LISTED ENTRIES:
(** * wqu-weather-app: the forecast transformation pipeline

    A shallow embedding of [weather_app/utils.py] and of the route in
    [weather_app/__init__.py].  Python values are modelled as the program
    handles them:

    - a [str] is a [string] holding its UTF-8 bytes (so the degree sign is
      the two bytes C2 B0);
    - a [float] is a binary64 number, Rocq's primitive [float];
    - an [int] is a [Z];
    - a [dict] decoded from JSON is an association list, looked up by key;
    - a raised exception is the [Raise] branch of [result]. *)

From Stdlib Require Import ZArith List String Ascii Bool Lia Floats.
Import ListNotations.

Set Warnings "-inexact-float,-register-all".
Local Open Scope string_scope.
Local Open Scope Z_scope.

(** ** The Python runtime: exceptions *)

Inductive exn : Type :=
| KeyError (key : string)
| IndexError
| TypeError (msg : string)
| ValueError (msg : string)
| OverflowError
| UnknownTimeZoneError (name : string).

Inductive result (A : Type) : Type :=
| Return (a : A)
| Raise (e : exn).
Arguments Return {A} a.
Arguments Raise {A} e.

Definition bind {A B : Type} (r : result A) (k : A -> result B) : result B :=
  match r with
  | Return a => k a
  | Raise e => Raise e
  end.

Notation "x <- r ;; k" := (bind r (fun x => k))
  (at level 61, r at next level, right associativity).

(** ** The Python runtime: decimal digits *)

Definition digit_char (d : Z) : ascii := ascii_of_N (Z.to_N (48 + d)).

(** The decimal digits of [n], least significant first; [fuel] bounds the
    number of digits produced. *)
Fixpoint digits_rev (fuel : nat) (n : Z) : list ascii :=
  match fuel with
  | O => []
  | S fuel' =>
      if n <? 10 then [digit_char n]
      else digit_char (n mod 10) :: digits_rev fuel' (n / 10)
  end.

(** A natural number has at most [Z.log2 n + 1] decimal digits. *)
Definition digits_of (n : Z) : list ascii :=
  rev (digits_rev (S (Z.to_nat (Z.log2 n))) n).

Definition digit_value (c : ascii) : option Z :=
  let n := Z.of_N (N_of_ascii c) in
  if (48 <=? n) && (n <=? 57) then Some (n - 48) else None.

(** The value of a digit string read left to right from [acc]; [None] when a
    character is not a digit. *)
Fixpoint digits_value (acc : Z) (l : list ascii) : option Z :=
  match l with
  | [] => Some acc
  | c :: l' =>
      match digit_value c with
      | Some d => digits_value (10 * acc + d) l'
      | None => None
      end
  end.

Definition str_of_chars (l : list ascii) : string := string_of_list_ascii l.
Definition chars_of_str (s : string) : list ascii := list_ascii_of_string s.

(** [str(n)] for an [int]. *)
Definition int_str (n : Z) : string :=
  if n <? 0 then "-" ++ str_of_chars (digits_of (- n))
  else str_of_chars (digits_of n).

(** ** The Python runtime: binary64 numbers *)

(** [p / q] rounded to the nearest integer, ties to the even one ([0 < q]). *)
Definition rne_div (p q : Z) : Z :=
  let d := p / q in
  let r := p mod q in
  match (2 * r) ?= q with
  | Lt => d
  | Gt => d + 1
  | Eq => if Z.even d then d else d + 1
  end.

Definition sign_str (s : bool) : string := if s then "-" else "".

(** [format(x, ".0f")]: the exact value of [x] rounded half to even to an
    integer, with the sign of [x] kept (so [-0.4] prints as [-0]). *)
Definition format_0f (x : float) : string :=
  match Prim2SF x with
  | S754_nan => "nan"
  | S754_infinity s => sign_str s ++ "inf"
  | S754_zero s => sign_str s ++ "0"
  | S754_finite s m e =>
      let n := if 0 <=? e then Z.pos m * 2 ^ e
               else rne_div (Z.pos m) (2 ^ (- e)) in
      sign_str s ++ str_of_chars (digits_of n)
  end.

(** [num / den], a positive fraction, rounded to the nearest binary64 number,
    ties to the even mantissa.  Every binary64 number is a multiple of
    [2 ^ -1074]: the fraction is scaled by [2 ^ 1074], the bits beyond the
    53rd are shifted out, and the quotient is rounded. *)
Definition round_pos (num den : Z) : spec_float :=
  let scaled := Z.shiftl num 1074 in
  let sh := Z.max 0 (Z.log2 (scaled / den) - 52) in
  let mant := rne_div scaled (Z.shiftl den sh) in
  let sh' := if mant =? 2 ^ 53 then sh + 1 else sh in
  let mant' := if mant =? 2 ^ 53 then 2 ^ 52 else mant in
  if 2045 <? sh' then S754_infinity false
  else match mant' with
       | Z.pos m => S754_finite false m (sh' - 1074)
       | _ => S754_zero false
       end.

Definition with_sign (s : bool) (x : spec_float) : spec_float :=
  match x with
  | S754_zero _ => S754_zero s
  | S754_infinity _ => S754_infinity s
  | S754_finite _ m e => S754_finite s m e
  | S754_nan => S754_nan
  end.

(** The fraction [d * 10 ^ t]. *)
Definition dec_num (d t : Z) : Z := d * 10 ^ Z.max t 0.
Definition dec_den (t : Z) : Z := 10 ^ Z.max (- t) 0.

(** The decimal number [d * 10 ^ t] ([0 <= d]) as a binary64 number. *)
Definition round_dec (d t : Z) : spec_float :=
  if d =? 0 then S754_zero false else round_pos (dec_num d t) (dec_den t).

(** [float(n)] for an [int]: [OverflowError] when [n] is too large. *)
Definition int_to_float (n : Z) : result float :=
  match with_sign (n <? 0) (round_dec (Z.abs n) 0) with
  | S754_infinity _ => Raise OverflowError
  | x => Return (SF2Prim x)
  end.

(** *** [float(s)] for a [str] *)

Definition is_digit (c : ascii) : bool :=
  match digit_value c with Some _ => true | None => false end.

Definition is_space (c : ascii) : bool :=
  let n := N_of_ascii c in
  ((9 <=? n) && (n <=? 13) || (n =? 32))%N.

Definition lower (c : ascii) : ascii :=
  let n := N_of_ascii c in
  if ((65 <=? n) && (n <=? 90))%N then ascii_of_N (n + 32) else c.

Fixpoint lstrip_space (l : list ascii) : list ascii :=
  match l with
  | c :: l' => if is_space c then lstrip_space l' else l
  | [] => []
  end.

Definition strip_space (l : list ascii) : list ascii :=
  rev (lstrip_space (rev (lstrip_space l))).

(** Underscores may separate digits: one underscore, a digit on each side.
    [prev] tells whether the previous character was a digit. *)
Fixpoint drop_underscores (prev : bool) (l : list ascii) : option (list ascii) :=
  match l with
  | [] => Some []
  | c :: l' =>
      if Ascii.eqb c "_" then
        match l' with
        | c' :: _ => if prev && is_digit c' then drop_underscores false l'
                     else None
        | [] => None
        end
      else option_map (cons c) (drop_underscores (is_digit c) l')
  end.

Fixpoint span_digits (l : list ascii) : list ascii * list ascii :=
  match l with
  | c :: l' =>
      if is_digit c then let (ds, r) := span_digits l' in (c :: ds, r)
      else ([], l)
  | [] => ([], [])
  end.

Definition split_sign (l : list ascii) : bool * list ascii :=
  match l with
  | c :: l' =>
      if Ascii.eqb c "-" then (true, l')
      else if Ascii.eqb c "+" then (false, l')
      else (false, l)
  | [] => (false, [])
  end.

(** The exponent part: empty, or [e], an optional sign and digits. *)
Definition parse_exponent (l : list ascii) : option Z :=
  match l with
  | [] => Some 0
  | c :: l' =>
      if Ascii.eqb (lower c) "e" then
        let (s, ds) := split_sign l' in
        match ds with
        | [] => None
        | _ => option_map (fun v => if s then - v else v) (digits_value 0 ds)
        end
      else None
  end.

(** A decimal literal without its sign, as a pair [(d, t)] standing for
    [d * 10 ^ t]: digits, an optional point and more digits, an optional
    exponent; at least one digit before the exponent. *)
Definition parse_decimal (l : list ascii) : option (Z * Z) :=
  let (ip, r1) := span_digits l in
  let (fp, r2) :=
    match r1 with
    | c :: r => if Ascii.eqb c "." then span_digits r else ([], r1)
    | [] => ([], [])
    end in
  match (ip ++ fp)%list with
  | [] => None
  | ds =>
      match digits_value 0 ds, parse_exponent r2 with
      | Some d, Some x => Some (d, x - Z.of_nat (List.length fp))
      | _, _ => None
      end
  end.
Lemma count_period_float_text `{U : unicode_db} (s t : str) :
  float_text s = Some t ->
  count_char (chr ".") t = count_char (chr ".") s.
Proof.
  unfold float_text. intros H.
  destruct (mapM ascii_of_codepoint s) as [a|] eqn:Ea; [|discriminate].
  simpl in H. destruct (drop_underscores 0 a) as [b|] eqn:Eb; [|discriminate].
  simpl in H. injection H as <-.
  rewrite count_char_rstrip, count_char_lstrip by reflexivity.
  assert (Hne : chr "." <> chr "_") by discriminate.
  rewrite (count_char_drop_underscores _ _ _ _ Hne Eb).
  now apply count_period_ascii.
Qed.

Lemma count_period_digits (s : str) :
  forallb is_digit s = true -> count_char (chr ".") s = 0%nat.
Proof.
  intros H. apply count_char_none. intros c Hc ->.
  rewrite forallb_forall in H. apply H in Hc. discriminate.
Qed.

Lemma count_period_sign (s r : str) (neg : bool) :
  read_sign s = (neg, r) -> count_char (chr ".") s = count_char (chr ".") r.
Proof.
  intros H. apply read_sign_spec in H as [-> | (c & -> & [-> | ->])];
    reflexivity.
Qed.

Lemma count_period_exponent (s : str) (e : Z) :
  parse_exponent s = Some e -> count_char (chr ".") s = 0%nat.
Proof.
  destruct s as [|c s]; simpl; [easy|].
  destruct ((c =? chr "e") || (c =? chr "E")) eqn:Ee; [|discriminate].
  destruct (read_sign s) as [eneg r1] eqn:Es.
  destruct (span is_digit r1) as [ed r2] eqn:Ed.
  destruct ed as [|d ed]; [discriminate|].
  destruct r2; [|discriminate]. intros _.
  apply span_spec in Ed as [-> Hd]. rewrite app_nil_r in Es.
  rewrite count_char_cons, (count_period_sign _ _ _ Es),
    (count_period_digits _ Hd).
  apply orb_true_iff in Ee as [->%N.eqb_eq | ->%N.eqb_eq]; reflexivity.
Qed.

(** A decimal literal has one period at most. *)
Lemma count_period_decimal (t : str) (d : decimal) :
  parse_decimal t = Some d -> (count_char (chr ".") t <= 1)%nat.
Proof.
  unfold parse_decimal.
  destruct (read_sign t) as [neg s1] eqn:Es.
  rewrite (count_period_sign _ _ _ Es).
  destruct (span is_digit s1) as [ip s2] eqn:Ei.
  apply span_spec in Ei as [-> Hip].
  rewrite count_char_app, (count_period_digits ip Hip). simpl.
  destruct s2 as [|c r]; [intros _; unfold count_char; simpl; lia|].
  destruct (N.eqb_spec c (chr ".")) as [-> | Hc].
  - destruct (span is_digit r) as [fp s3] eqn:Ef.
    apply span_spec in Ef as [-> Hfp].
    destruct (ip ++ fp); [discriminate|].
    destruct (parse_exponent s3) eqn:Ee; [|discriminate]. intros _.
    rewrite count_char_cons, count_char_app, (count_period_digits fp Hfp),
      (count_period_exponent _ _ Ee). simpl. lia.
  - destruct (ip ++ []); [discriminate|].
    destruct (parse_exponent (c :: r)) eqn:Ee; [|discriminate]. intros _.
    rewrite (count_period_exponent _ _ Ee). lia.
Qed.

Lemma ascii_lower_period (c : codepoint) :
  ascii_lower c = chr "." -> c = chr ".".
Proof.
  unfold ascii_lower, is_upper_ascii.
  destruct (N.leb_spec 65 c); simpl; [|easy].
  destruct (N.leb_spec c 90); [|easy].
  change (chr ".") with 46. lia.
Qed.

Lemma count_period_inf_nan (t : str) (x : spec_float) :
  parse_inf_nan t = Some x -> count_char (chr ".") t = 0%nat.
Proof.
  unfold parse_inf_nan. destruct (read_sign t) as [neg r] eqn:Es.
  rewrite (count_period_sign _ _ _ Es). intros H.
  assert (W : In (map ascii_lower r) [lit "inf"; lit "infinity"; lit "nan"]).
  { destruct (str_eqb _ (lit "inf")) eqn:E1;
      [apply str_eqb_eq in E1; simpl; auto|].
    destruct (str_eqb _ (lit "infinity")) eqn:E2;
      [apply str_eqb_eq in E2; simpl; auto|].
    destruct (str_eqb _ (lit "nan")) eqn:E3;
      [apply str_eqb_eq in E3; simpl; auto|].
    simpl in H. discriminate. }
  apply count_char_none. intros c Hc ->.
  assert (Hl : In (chr ".") (map ascii_lower r))
    by (apply in_map_iff; exists (chr "."); split; [reflexivity | exact Hc]).
  destruct W as [W | [W | [W | []]]]; rewrite <- W in Hl;
    vm_compute in Hl; intuition discriminate.
Qed.

(** X15: a text with two or more decimal separators, periods or commas, is
    never a number: [parse_number] returns [None].  So no grouping of
    thousands is read. *)
Theorem parse_number_two_separators `{U : unicode_db} (s : str) :
  (2 <= count_char (chr ".") s + count_char (chr ",") s)%nat ->
  parse_number (Some s) = Ok None.
Proof.
  intros H. unfold parse_number.
  destruct (is_empty (strip s)); [reflexivity|].
  assert (C : count_char (chr ".") (normalize_number (strip s))
              = (count_char (chr ".") s + count_char (chr ",") s)%nat).
  { rewrite count_period_normalize. unfold strip.
    now rewrite !count_char_rstrip, !count_char_lstrip by reflexivity. }
  unfold py_float.
  destruct (float_text _) as [t|] eqn:Et; [|reflexivity].
  apply count_period_float_text in Et.
  destruct (parse_decimal t) as [d|] eqn:Ed.
  { apply count_period_decimal in Ed. lia. }
  destruct (parse_inf_nan t) as [x|] eqn:Ex; [|reflexivity].
  apply count_period_inf_nan in Ex. lia.
Qed.

Lemma parse_number_two_separators_witness :
  parse_number (U := latin1_db) (Some (lit "1,234.5")) = Ok None.
Proof.
  apply parse_number_two_separators. vm_compute. lia.
Defined.

(** ** Integers in text *)

Section Binary64.
#[local] Open Scope Z_scope.

(** The number of binary digits of a positive number. *)
Lemma digits2_pos_bounds (p : positive) :
  2 ^ (Z.pos (digits2_pos p) - 1) <= Z.pos p < 2 ^ Z.pos (digits2_pos p).
Proof.
  induction p as [p IH | p IH |]; simpl digits2_pos.
  - rewrite Pos2Z.inj_succ.
    replace (Z.succ (Z.pos (digits2_pos p)) - 1) with (Z.succ (Z.pos (digits2_pos p) - 1)) by lia.
    rewrite !Z.pow_succ_r by lia. lia.
  - rewrite Pos2Z.inj_succ.
    replace (Z.succ (Z.pos (digits2_pos p)) - 1) with (Z.succ (Z.pos (digits2_pos p) - 1)) by lia.
    rewrite !Z.pow_succ_r by lia. lia.
  - simpl. lia.
Qed.

Lemma Zdigits2_unique (n k : Z) :
  2 ^ (k - 1) <= n < 2 ^ k -> 1 <= k -> Zdigits2 n = k.
Proof.
  intros H Hk.
  assert (0 < n) by (pose proof (Z.pow_pos_nonneg 2 (k - 1)); lia).
  destruct n as [|p|p]; try lia. simpl.
  pose proof (digits2_pos_bounds p) as B.
  set (d := Z.pos (digits2_pos p)) in *.
  destruct (Z.lt_trichotomy d k) as [L | [E | G]]; [|exact E|].
  - assert (2 ^ d <= 2 ^ (k - 1)) by (apply Z.pow_le_mono_r; lia). lia.
  - assert (2 ^ k <= 2 ^ (d - 1)) by (apply Z.pow_le_mono_r; lia). lia.
Qed.

Lemma div_eucl_one (a : Z) : Z.div_eucl a 1 = (a, 0).
Proof.
  pose proof (Z.div_1_r a) as D. pose proof (Z.mod_1_r a) as M.
  unfold Z.div, Z.modulo in *. destruct (Z.div_eucl a 1). simpl in *. congruence.
Qed.

(** An integer of at most 53 binary digits is a binary64 value: the
    rounding of [float_of_decimal] is exact on it. *)
Lemma float_of_positive (neg : bool) (n : positive) :
  Z.pos (digits2_pos n) <= 53 ->
  float_of_decimal {| dec_neg := neg; dec_digits := Z.pos n; dec_exp10 := 0 |}
  = S754_finite neg (Z.to_pos (Z.pos n * 2 ^ (53 - Z.pos (digits2_pos n))))
      (Z.pos (digits2_pos n) - 53).
Proof.
  intros Hd. unfold float_of_decimal. cbn [dec_neg dec_digits dec_exp10].
  change (Z.max 0 0) with 0. change (Z.max (- 0) 0) with 0.
  change (10 ^ 0) with 1. rewrite Z.mul_1_r.
  pose proof (digits2_pos_bounds n) as B.
  set (d := Z.pos (digits2_pos n)) in *.
  assert (Hd1 : 1 <= d) by (unfold d; lia).
  unfold SFdiv_core_binary.
  change (Zdigits2 (Z.pos n)) with d. change (Zdigits2 1) with 1.
  assert (He : Z.min (fexp prec emax (d + 0 - (1 + 0))) (0 - 0) = d - 54).
  { unfold fexp, emin, prec, emax. lia. }
  rewrite He.
  replace (0 - 0 - (d - 54)) with (54 - d) by lia.
  destruct (54 - d) as [|s|s] eqn:Es; try lia.
  rewrite div_eucl_one.
  change (new_location 1 0) with loc_Exact.
  remember (Z.to_pos (Z.pos n * 2 ^ (53 - d))) as m eqn:Em.
  assert (Hm : Z.pos m = Z.pos n * 2 ^ (53 - d)).
  { rewrite Em. rewrite Z2Pos.id; [reflexivity|].
    apply Z.mul_pos_pos; [lia | apply Z.pow_pos_nonneg; lia]. }
  assert (Hq : Z.pos n ≪ Z.pos s = Z.pos m~0).
  { rewrite Z.shiftl_mul_pow2 by lia.
    change (Z.pos m~0) with (2 * Z.pos m). rewrite Hm, <- Es.
    replace (54 - d) with (Z.succ (53 - d)) by lia.
    rewrite Z.pow_succ_r by lia. lia. }
  assert (Bm : 2 ^ 52 <= Z.pos m < 2 ^ 53).
  { assert (P52 : 2 ^ 52 = 2 ^ (d - 1) * 2 ^ (53 - d))
      by (rewrite <- Z.pow_add_r by lia; f_equal; lia).
    assert (P53 : 2 ^ 53 = 2 ^ d * 2 ^ (53 - d))
      by (rewrite <- Z.pow_add_r by lia; f_equal; lia).
    assert (0 < 2 ^ (53 - d)) by (apply Z.pow_pos_nonneg; lia).
    rewrite Hm, P52, P53.
    split; [apply Z.mul_le_mono_nonneg_r | apply Z.mul_lt_mono_pos_r]; lia. }
  assert (Dm : Zdigits2 (Z.pos m) = 53)
    by (apply Zdigits2_unique; [exact Bm | lia]).
  assert (Dq : Zdigits2 (Z.pos m~0) = 54).
  { apply Zdigits2_unique; [|lia]. change (Z.pos m~0) with (2 * Z.pos m).
    change (2 ^ (54 - 1)) with (2 * 2 ^ 52). change (2 ^ 54) with (2 * 2 ^ 53).
    lia. }
  rewrite Hq. unfold binary_round_aux.
  assert (S1 : shr_fexp prec emax (Z.pos m~0) (d - 54) loc_Exact
               = ({| shr_m := Z.pos m; shr_r := false; shr_s := false |}, d - 53)).
  { unfold shr_fexp. rewrite Dq.
    replace (fexp prec emax (54 + (d - 54)) - (d - 54)) with 1
      by (unfold fexp, emin, prec, emax; lia).
    cbn [shr shr_record_of_loc iter_pos shr_1 orb]. f_equal. lia. }
  rewrite S1. cbn [shr_m loc_of_shr_record round_nearest_even].
  assert (S2 : shr_fexp prec emax (Z.pos m) (d - 53) loc_Exact
               = ({| shr_m := Z.pos m; shr_r := false; shr_s := false |}, d - 53)).
  { unfold shr_fexp. rewrite Dm.
    replace (fexp prec emax (53 + (d - 53)) - (d - 53)) with 0
      by (unfold fexp, emin, prec, emax; lia).
    reflexivity. }
  rewrite S2. cbn [shr_m].
  replace (d - 53 <=? emax - prec) with true
    by (symmetry; apply Z.leb_le; unfold emax, prec; lia).
  reflexivity.
Qed.

Lemma float_of_positive_int (neg : bool) (n : positive) :
  Z.pos n < 2 ^ 53 ->
  exists x,
    float_of_decimal {| dec_neg := neg; dec_digits := Z.pos n; dec_exp10 := 0 |} = x
    /\ float_is_integer x = true
    /\ int_of_float x = Ok (cond_Zopp neg (Z.pos n)).
Proof.
  intros Hn.
  pose proof (digits2_pos_bounds n) as B.
  assert (Hd : Z.pos (digits2_pos n) <= 53).
  { destruct (Z.le_gt_cases (Z.pos (digits2_pos n)) 53) as [L | G]; [exact L|].
    assert (2 ^ 53 <= 2 ^ (Z.pos (digits2_pos n) - 1))
      by (apply Z.pow_le_mono_r; lia).
    lia. }
  eexists. split; [apply (float_of_positive neg n Hd)|].
  set (d := Z.pos (digits2_pos n)) in *.
  assert (Hp : 0 < 2 ^ (53 - d)) by (apply Z.pow_pos_nonneg; lia).
  assert (Hm : Z.pos (Z.to_pos (Z.pos n * 2 ^ (53 - d))) = Z.pos n * 2 ^ (53 - d))
    by (rewrite Z2Pos.id; [reflexivity | apply Z.mul_pos_pos; lia]).
  cbn [float_is_integer int_of_float]. rewrite Hm.
  replace (- (d - 53)) with (53 - d) by lia.
  rewrite Z.mod_mul, Z.eqb_refl, orb_true_r by lia. split; [reflexivity|].
  f_equal. f_equal.
  destruct (Z.leb_spec 0 (d - 53)) as [L | L].
  - replace (53 - d) with 0 by lia. replace (d - 53) with 0 by lia.
    change (2 ^ 0) with 1. lia.
  - apply Z.div_mul. lia.
Qed.

End Binary64.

HOW TO COMPLETE THIS TASK:
In the entries above, the lines from the one bearing "exponent; at least" up to and including the one bearing "float_text s = Some t ->" should be transcribed exactly; no other line is wanted.

ANSWER BOX:
    exponent; at least one digit before the exponent. *)
Definition parse_decimal (l : list ascii) : option (Z * Z) :=
  let (ip, r1) := span_digits l in
  let (fp, r2) :=
    match r1 with
    | c :: r => if Ascii.eqb c "." then span_digits r else ([], r1)
    | [] => ([], [])
    end in
  match (ip ++ fp)%list with
  | [] => None
  | ds =>
      match digits_value 0 ds, parse_exponent r2 with
      | Some d, Some x => Some (d, x - Z.of_nat (List.length fp))
      | _, _ => None
      end
  end.
Lemma count_period_float_text `{U : unicode_db} (s t : str) :
  float_text s = Some t ->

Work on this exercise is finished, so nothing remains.